His second novel, Women of the Airplanes , was published in 1988 and in 1992 Major Gentl and the Achimota Wars came out. The latter takes place in 2020 and represents a struggle for survival between Major Gentl for Africa and Torro the Terrible, a European-African hybrid.

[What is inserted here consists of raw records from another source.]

(** * ZnPOS: the MongoDB storage layer and the authorization gate

    A shallow embedding of [server/mongo-storage.ts] (class [MongoStorage])
    and of the middleware and the employee route of [server/routes.ts].

    The document store is modelled as a record of collections.  A
    collection is the list of its documents in natural (insertion) order;
    [find] keeps the documents matching the query in that order, [findOne],
    [updateOne] and [deleteOne] act on the first match, [insertOne] appends.
    The [counters] collection, keyed by namespace name, is a finite map.

    Numbers are JavaScript numbers that the program only uses as integers
    (ids, stock levels, quantities, millisecond time stamps); they are
    modelled by [Z] and the loss of precision of doubles above 2^53 is not
    modelled.  [bcrypt], the conversion of decimal strings to doubles and the
    e-mail pattern of the validation library are libraries outside the
    repository: they are parameters of the development. *)

From stdpp Require Import base decidable option list strings gmap sorting pretty.
From Stdlib Require Import ZArith Lia.

Local Open Scope string_scope.
Local Open Scope list_scope.
Local Open Scope Z_scope.

(** ** Documents *)

(** The six capability flags of a user. *)
Module Permission.
Inductive t : Type :=
  | pos | inventory | customers | reports | employees | settings.
End Permission.

Module Permissions.
Record t : Type := mk {
  pos : bool;
  inventory : bool;
  customers : bool;
  reports : bool;
  employees : bool;
  settings : bool
}.

(** [permissions[permission]] *)
Definition get (p : t) (c : Permission.t) : bool :=
  match c with
  | Permission.pos => pos p
  | Permission.inventory => inventory p
  | Permission.customers => customers p
  | Permission.reports => reports p
  | Permission.employees => employees p
  | Permission.settings => settings p
  end.
End Permissions.

(** A document of the [users] collection.  The interface declares
    [password : string], but the program builds and returns user objects
    without that property (a projection [{ password: 0 }], the rest
    pattern of [createUser]); the field is therefore optional here, [None]
    standing for an object that has no [password] property. *)
Module MongoUser.
Record t : Type := mk {
  id : Z;
  businessId : Z;
  username : string;
  email : string;
  password : option string;
  firstName : string;
  lastName : string;
  role : string;
  isActive : bool;
  permissions : Permissions.t;
  createdAt : Z
}.

(** [{ ...u, password: h }] *)
Definition set_password (h : option string) (u : t) : t :=
  mk (id u) (businessId u) (username u) (email u) h (firstName u)
     (lastName u) (role u) (isActive u) (permissions u) (createdAt u).

Definition set_permissions (p : Permissions.t) (u : t) : t :=
  mk (id u) (businessId u) (username u) (email u) (password u) (firstName u)
     (lastName u) (role u) (isActive u) p (createdAt u).

Definition set_isActive (b : bool) (u : t) : t :=
  mk (id u) (businessId u) (username u) (email u) (password u) (firstName u)
     (lastName u) (role u) b (permissions u) (createdAt u).
End MongoUser.

(** The payload of [createUser]: [Omit<MongoUser, 'id' | 'createdAt'>].
    [createUser] tests [user.permissions] for presence, so the property is
    optional. *)
Module InsertUser.
Record t : Type := mk {
  businessId : Z;
  username : string;
  email : string;
  password : string;
  firstName : string;
  lastName : string;
  role : string;
  isActive : bool;
  permissions : option Permissions.t
}.
End InsertUser.

Module MongoCategory.
Record t : Type := mk {
  id : Z;
  businessId : Z;
  name : string;
  description : option string;
  createdAt : Z
}.

(** [{ ...category, id, createdAt }] *)
Definition stamp (id' now : Z) (c : t) : t :=
  mk id' (businessId c) (name c) (description c) now.
End MongoCategory.

Module MongoProduct.
Record t : Type := mk {
  id : Z;
  businessId : Z;
  categoryId : option Z;
  name : string;
  description : option string;
  sku : option string;
  barcode : option string;
  price : string;
  cost : string;
  stock : Z;
  lowStockThreshold : Z;
  isActive : bool;
  createdAt : Z
}.

(** [{ ...product, id, createdAt }] *)
Definition stamp (id' now : Z) (p : t) : t :=
  mk id' (businessId p) (categoryId p) (name p) (description p) (sku p)
     (barcode p) (price p) (cost p) (stock p) (lowStockThreshold p)
     (isActive p) now.
End MongoProduct.

Module MongoCustomer.
Record t : Type := mk {
  id : Z;
  businessId : Z;
  firstName : string;
  lastName : string;
  email : option string;
  phone : option string;
  address : option string;
  loyaltyPoints : Z;
  totalSpent : string;
  createdAt : Z
}.

(** [{ ...customer, id, createdAt }] *)
Definition stamp (id' now : Z) (c : t) : t :=
  mk id' (businessId c) (firstName c) (lastName c) (email c) (phone c)
     (address c) (loyaltyPoints c) (totalSpent c) now.
End MongoCustomer.

Module MongoTransaction.
Record t : Type := mk {
  id : Z;
  businessId : Z;
  customerId : option Z;
  userId : Z;
  transactionNumber : string;
  subtotal : string;
  taxAmount : string;
  total : string;
  paymentMethod : string;
  status : string;
  createdAt : Z
}.

(** [{ ...transaction, id, createdAt }] *)
Definition stamp (id' now : Z) (t0 : t) : t :=
  mk id' (businessId t0) (customerId t0) (userId t0) (transactionNumber t0)
     (subtotal t0) (taxAmount t0) (total t0) (paymentMethod t0) (status t0) now.
End MongoTransaction.

Module MongoTransactionItem.
Record t : Type := mk {
  id : Z;
  transactionId : Z;
  productId : Z;
  quantity : Z;
  unitPrice : string;
  total : string
}.

(** [{ ...item, id: itemId, transactionId: id }] *)
Definition stamp (itemId transactionId' : Z) (i : t) : t :=
  mk itemId transactionId' (productId i) (quantity i) (unitPrice i) (total i).
End MongoTransactionItem.

(** ** The store *)

Record Db : Type := mkDb {
  counters : gmap string Z;
  users : list MongoUser.t;
  categories : list MongoCategory.t;
  products : list MongoProduct.t;
  customers : list MongoCustomer.t;
  transactions : list MongoTransaction.t;
  transactionItems : list MongoTransactionItem.t;
  (** A history variable, not a collection: the results of [getNextId] so
      far, with their namespace, oldest first. *)
  issued : list (string * Z)
}.

Definition emptyDb : Db := mkDb ∅ [] [] [] [] [] [] [].

Definition set_counters (c : gmap string Z) (db : Db) : Db :=
  mkDb c (users db) (categories db) (products db) (customers db)
       (transactions db) (transactionItems db) (issued db).

Definition set_users (us : list MongoUser.t) (db : Db) : Db :=
  mkDb (counters db) us (categories db) (products db) (customers db)
       (transactions db) (transactionItems db) (issued db).

Definition set_categories (cs : list MongoCategory.t) (db : Db) : Db :=
  mkDb (counters db) (users db) cs (products db) (customers db)
       (transactions db) (transactionItems db) (issued db).

Definition set_products (ps : list MongoProduct.t) (db : Db) : Db :=
  mkDb (counters db) (users db) (categories db) ps (customers db)
       (transactions db) (transactionItems db) (issued db).

Definition set_customers (cs : list MongoCustomer.t) (db : Db) : Db :=
  mkDb (counters db) (users db) (categories db) (products db) cs
       (transactions db) (transactionItems db) (issued db).

Definition set_transactions (ts : list MongoTransaction.t) (db : Db) : Db :=
  mkDb (counters db) (users db) (categories db) (products db) (customers db)
       ts (transactionItems db) (issued db).

Definition set_transactionItems (its : list MongoTransactionItem.t) (db : Db) : Db :=
  mkDb (counters db) (users db) (categories db) (products db) (customers db)
       (transactions db) its (issued db).

Definition set_issued (log : list (string * Z)) (db : Db) : Db :=
  mkDb (counters db) (users db) (categories db) (products db) (customers db)
       (transactions db) (transactionItems db) log.

(** ** Collection primitives of the driver *)

Section Collection.
Context {A : Type} (P : A → Prop) `{!∀ x, Decision (P x)}.

(** [find(q).toArray()] *)
Definition find (l : list A) : list A := filter P l.

(** [findOne(q)]: the first document that matches, if any. *)
Definition findOne (l : list A) : option A := head (filter P l).

(** [countDocuments(q)] *)
Definition countDocuments (l : list A) : Z := Z.of_nat (length (filter P l)).

(** [updateOne(q, { $set: ... })]: the first match is rewritten by [f]. *)
Fixpoint updateOne (f : A → A) (l : list A) : list A :=
  match l with
  | [] => []
  | x :: l' => if decide (P x) then f x :: l' else x :: updateOne f l'
  end.

(** [deleteOne(q)]: the first match is removed; the second component is
    [deletedCount]. *)
Fixpoint deleteOne (l : list A) : list A * Z :=
  match l with
  | [] => ([], 0)
  | x :: l' =>
      if decide (P x) then (l', 1)
      else let '(r, n) := deleteOne l' in (x :: r, n)
  end.

End Collection.

(** [insertOne(d)] *)
Definition insertOne {A : Type} (d : A) (l : list A) : list A := l ++ [d].

(** ** The id allocator *)

(** What [findOneAndUpdate] resolves to: drivers before version 6 wrap the
    document in a result object ([{ value: doc, ok: 1 }]), later ones
    return the document itself.  [getNextId] reads both shapes. *)
Inductive FindOneAndUpdateResult : Type :=
  | ModifyResult (value_seq : option Z)
  | Document (seq : Z).

(** [a || b] on optional numbers: [undefined] and [0] are falsy. *)
Definition js_or (a : option Z) (b : option Z) : option Z :=
  match a with
  | Some n => if decide (n = 0) then b else Some n
  | None => b
  end.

His work made use of a certain mixed language of the purest Oxford English and the colloquial Pidgin English used in Africa . His work also had influences from African languages ​​(including Ga and Fante ) and mixed everything into a linguistically excellent performance.

Works

  • Search Sweet Country , Roman, 1986; German Die Sonnensucher , 1995. New edition with an afterword by Ilija Trojanow, Edition Büchergilde, Frankfurt am Main, 2015, ISBN 978-3-86406-052-6 .
  • Woman of the Airplanes , Roman, 1988
  • Godhorse , volume of poetry, 1989
  • Major Gentl and Achimota Wars , Roman, 1992

Web links

Individual evidence

  1. ^ Writers pay tribute to Kojo Laing: 'Africa's best novelist, by far' - Binyavanga Wainaina In: The ReadingList, accessed April 26, 2017
  2. a b Holger Ehling (Hrsg.) / Peter Ripken (Hrsg.): The literature of Black Africa. A lexicon of the authors . Munich 1997, ISBN 3-406-42033-8 , p. 65.